29 września 2009

Julie i Julia (2009, Ephron)

Drugi – po Godzinach (2003) – film, w którym Meryl Streep błąka się między dwiema płaszczyznami czasowymi, w służbie kleconej na naszych oczach paraleli. Daldry (za Cunninghamem, którego nie czytałem) przeprowadzał porównania finezyjnie i boleśnie zarazem; Nora Ephron, sięgając po aż „dwie prawdziwe historie”, stara się być lekka i radosna, ale udaje się jej to połowicznie.

I Julie Powell (Amy Adams), i Julia Child (Streep) borykają się z niewiarą we własne siły, pogłębianą jeszcze przez obecność sił większych, ślepych, właściwych Wielkiej Historii. W czasach Julie jest to terroryzm (ujęcie strefy zero na początku filmu), w czasach Julii: McCarthyzm. Obydwie kobiety angażują się w (pozornie, jak dodadzą niektórzy) apolityczną działalność gotowania i pisania o nim. I to właśnie na tym polu osiągają sukces; pozostają nietknięte politycznymi schorzeniami swoich czasów, mimo że już np. mąż Julii musi poddać się przesłuchaniu przed Komisją ds. Działalności Antyamerykańskiej.

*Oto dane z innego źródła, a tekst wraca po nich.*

(** Each operation sends at most one request, with the headers set for all, its own
    headers and its own payload; the next request finds none of them. *)
Lemma http_step_isolated c o :
  at_rest c →
  let c' := http_step c o in
  at_rest c' ∧ headers_ c' = headers_ c ++ default_headers o ∧
  ∃ sent, performed c' = performed c ++ sent ∧ Forall (own_transfer c o) sent ∧ (length sent ≤ 1)%nat.
Proof.
  intros [Hf Hc Hp Ha Ht].
  assert (∀ c', performed c' = performed c → ∃ sent, performed c' = performed c ++ sent ∧ Forall (own_transfer c o) sent ∧
    (length sent ≤ 1)%nat) as Hnone by (intros c' E; exists []; rewrite E, app_nil_r; split_and!; [done|constructor|cbn; lia]).
  assert (∀ c' h, performed c' = performed c ++ [h] → own_transfer c o h → ∃ sent, performed c' = performed c ++ sent ∧
    Forall (own_transfer c o) sent ∧ (length sent ≤ 1)%nat) as Hone
    by (intros c' h E ?; exists [h]; rewrite E; split_and!; [done|by constructor|done]).
  destruct o as [path custom|path payload custom|path payload custom| |w1 w2 locked|header|url|options]; cbn [http_step default_headers];
    rewrite ?app_nil_r.
  - split; [by constructor|]. split; [done|]. eapply Hone; [reflexivity|]. by split_and!.
  - split; [by constructor|]. split; [done|]. eapply Hone; [reflexivity|]. by split_and!.
  - split; [by constructor|]. split; [done|]. eapply Hone; [reflexivity|]. by split_and!.
  - unfold warm_connection. destruct (bool_decide (base_url_ c = "")); [by split; [|split; [|apply Hnone]]|].
    destruct (get "/" c) as [c' response] eqn:Eg.
    assert (at_rest c' ∧ headers_ c' = headers_ c ∧ ∃ h, performed c' = performed c ++ [h] ∧ own_transfer c op_warm h)
      as ([] & Eh & h & Ep & Hown).
    { injection Eg as <- _. split; [by constructor|]. split; [done|]. eexists. split; [reflexivity|].
      split_and!; cbn; by rewrite ?app_nil_r. }
    destruct (_ && _); cbn [fst]; (split; [by constructor|]; split; [done|]; by eapply Hone).
  - unfold heartbeat_once. destruct (_ || _); [by split; [|split; [|apply Hnone]]|].
    cbn [perform]. split; [by constructor|]. split; [done|]. eapply Hone; [reflexivity|].
    split_and!; cbn; rewrite ?app_nil_r; try done; destruct (Z.ltb_spec 0 (timeout_ms (options_ c))); unfold heartbeat_timeout_ms; lia.
  - split; [by constructor|]. split; [done|]. by apply Hnone.
  - split; [by constructor|]. split; [done|]. by apply Hnone.
  - split; [by constructor|]. split; [done|]. by apply Hnone.
Qed.


(** ** Statistics *)

Definition count_sum (counts : gmap Z Z) : Z := map_fold (λ _ n total, n + total) 0 counts.

Lemma count_sum_add status counts :
  count_sum (<[status := default 0 (counts !! status) + 1]> counts) = count_sum counts + 1.
Proof.
  assert (∀ k n m, m !! k = None → count_sum (<[k := n]> m) = n + count_sum m) as Hnew.
  { intros k n m Hk. unfold count_sum. apply map_fold_insert_L; [intros; lia|done]. }
  rewrite <- insert_delete_eq, Hnew by apply lookup_delete_eq. destruct (counts !! status) as [n|] eqn:E; cbn [default].
  - pose proof (Hnew status n (delete status counts) (lookup_delete_eq counts status)) as Hn.
    rewrite insert_delete_id in Hn by done. unfold id. lia.
  - rewrite delete_id by done. lia.
Qed.

Record stats_ok (s : ConnectionStats) : Prop := {
  stats_reused : 0 ≤ reused_connections s ≤ total_requests s;
  stats_errors : 0 ≤ curl_errors s ≤ total_requests s;
  stats_bytes : 0 ≤ bytes_received s;
  stats_counts : count_sum (status_counts s) = total_requests s }.

Lemma record_transfer_ok method path r a s : stats_ok s → stats_ok (record_transfer method path r a s).
Proof.
  intros [Hr He Hb Hc]. constructor; cbn.
  - destruct (_ =? _); lia.
  - destruct (_ =? _); lia.
  - lia.
  - by rewrite count_sum_add, Hc.
Qed.

(** Every request but the heartbeat's is counted, under its status. *)
Lemma http_step_stats c o : stats_ok (stats_ c) → stats_ok (stats_ (http_step c o)).
Proof.
  intros Hs. destruct o; cbn; try done; try by apply record_transfer_ok.
  - unfold warm_connection. destruct (bool_decide _); [done|]. cbn.
    destruct (_ && _); cbn; [by apply record_transfer_ok|]. destruct (record_transfer_ok "GET" "/" (get "/" c).2
      (curl_perform (performed c) (set_target (url_of "/" c) (headers_ c) (set_method true false (h_postfields (curl_ c))
        (h_postfieldsize (curl_ c)) (h_customrequest (curl_ c)) (curl_ c)))) (stats_ c) Hs). by constructor.
  - unfold heartbeat_once. by destruct (_ || _).
Qed.
End Client.

(** ** libcurl's global state *)

Record GlobalRegistry := MkRegistry { client_references : Z; manual_reference : bool; initialized : bool }.

Definition empty_registry : GlobalRegistry := MkRegistry 0 false false.

(** [code]: what [curl_global_init] returns, if it is called. *)
Definition initialize_locked (code : Z) (g : GlobalRegistry) : res GlobalRegistry :=
  if initialized g then Ok g
  else
    require (code =? 0) (runtime_error ("Failed to initialize CURL globally: " +:+ to_string code));;
    Ok (MkRegistry (client_references g) (manual_reference g) true).

(** Also whether [curl_global_cleanup] is called. *)
Definition cleanup_if_unused_locked (g : GlobalRegistry) : GlobalRegistry * bool :=
  if negb (initialized g) || manual_reference g || negb (client_references g =? 0) then (g, false)
  else (MkRegistry (client_references g) (manual_reference g) false, true).

Definition acquire_http_global (code : Z) (g : GlobalRegistry) : res GlobalRegistry :=
  g ← initialize_locked code g;
  Ok (MkRegistry (u64 (client_references g + 1)) (manual_reference g) (initialized g)).

Definition release_http_global (g : GlobalRegistry) : GlobalRegistry * bool :=
  if client_references g =? 0 then (g, false)
  else cleanup_if_unused_locked (MkRegistry (client_references g - 1) (manual_reference g) (initialized g)).

Definition acquire_manual_http_global (code : Z) (g : GlobalRegistry) : res GlobalRegistry :=
  if manual_reference g then Ok g
  else g ← initialize_locked code g; Ok (MkRegistry (client_references g) true (initialized g)).

Definition release_manual_http_global (g : GlobalRegistry) : GlobalRegistry * bool :=
  if manual_reference g then cleanup_if_unused_locked (MkRegistry (client_references g) false (initialized g)) else (g, false).

Inductive global_op := acquire (code : Z) | release | acquire_manual (code : Z) | release_manual.

(** An operation that throws leaves the registry as it was. *)
Definition global_step (g : GlobalRegistry) (o : global_op) : GlobalRegistry * bool :=
  match o with
  | acquire code => (match acquire_http_global code g with Ok g' => g' | Throw _ => g end, false)
  | release => release_http_global g
  | acquire_manual code => (match acquire_manual_http_global code g with Ok g' => g' | Throw _ => g end, false)
  | release_manual => release_manual_http_global g
  end.

(** libcurl is initialised exactly while someone uses it. *)
Definition registry_ok (g : GlobalRegistry) : Prop :=
  0 ≤ client_references g ∧ initialized g = manual_reference g || negb (client_references g =? 0).

Lemma registry_kept g o :
  registry_ok g → client_references g < 2 ^ 63 →
  let '(g', cleaned) := global_step g o in
  registry_ok g' ∧ (cleaned = true → client_references g' = 0 ∧ manual_reference g' = false).
Proof.
  intros [Hr Hi] Hb. destruct g as [n m i]. cbn [client_references manual_reference initialized] in *. subst i.
  destruct o as [code| |code|]; cbn; unfold acquire_http_global, release_http_global, acquire_manual_http_global,
    release_manual_http_global, cleanup_if_unused_locked, initialize_locked; cbn;
    destruct m, (Z.eqb_spec n 0); cbn; try (destruct (Z.eqb_spec code 0); cbn); unfold registry_ok; cbn;
    rewrite ?u64_id by (unfold is_u64, u64_max; lia); try done;
    try (destruct (Z.eqb_spec (n - 1) 0); cbn); try (destruct (Z.eqb_spec (n + 1) 0); cbn); split; lia || done || (split; lia || done).
Qed.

Jest to film o tryumfie dwóch kobiet: Julia tryumfuje nad swą bezpłodnością (płacze z tłumionego żalu, gdy dowiaduje się o ciąży swej siostry); Julie natomiast – nad kulturą oderwaną od codziennego doświadczenia, skupioną na przeżywaniu wirtualnego second life’u (koleżanki paplają do komórek i dyktafonów, nie do siebie nawzajem).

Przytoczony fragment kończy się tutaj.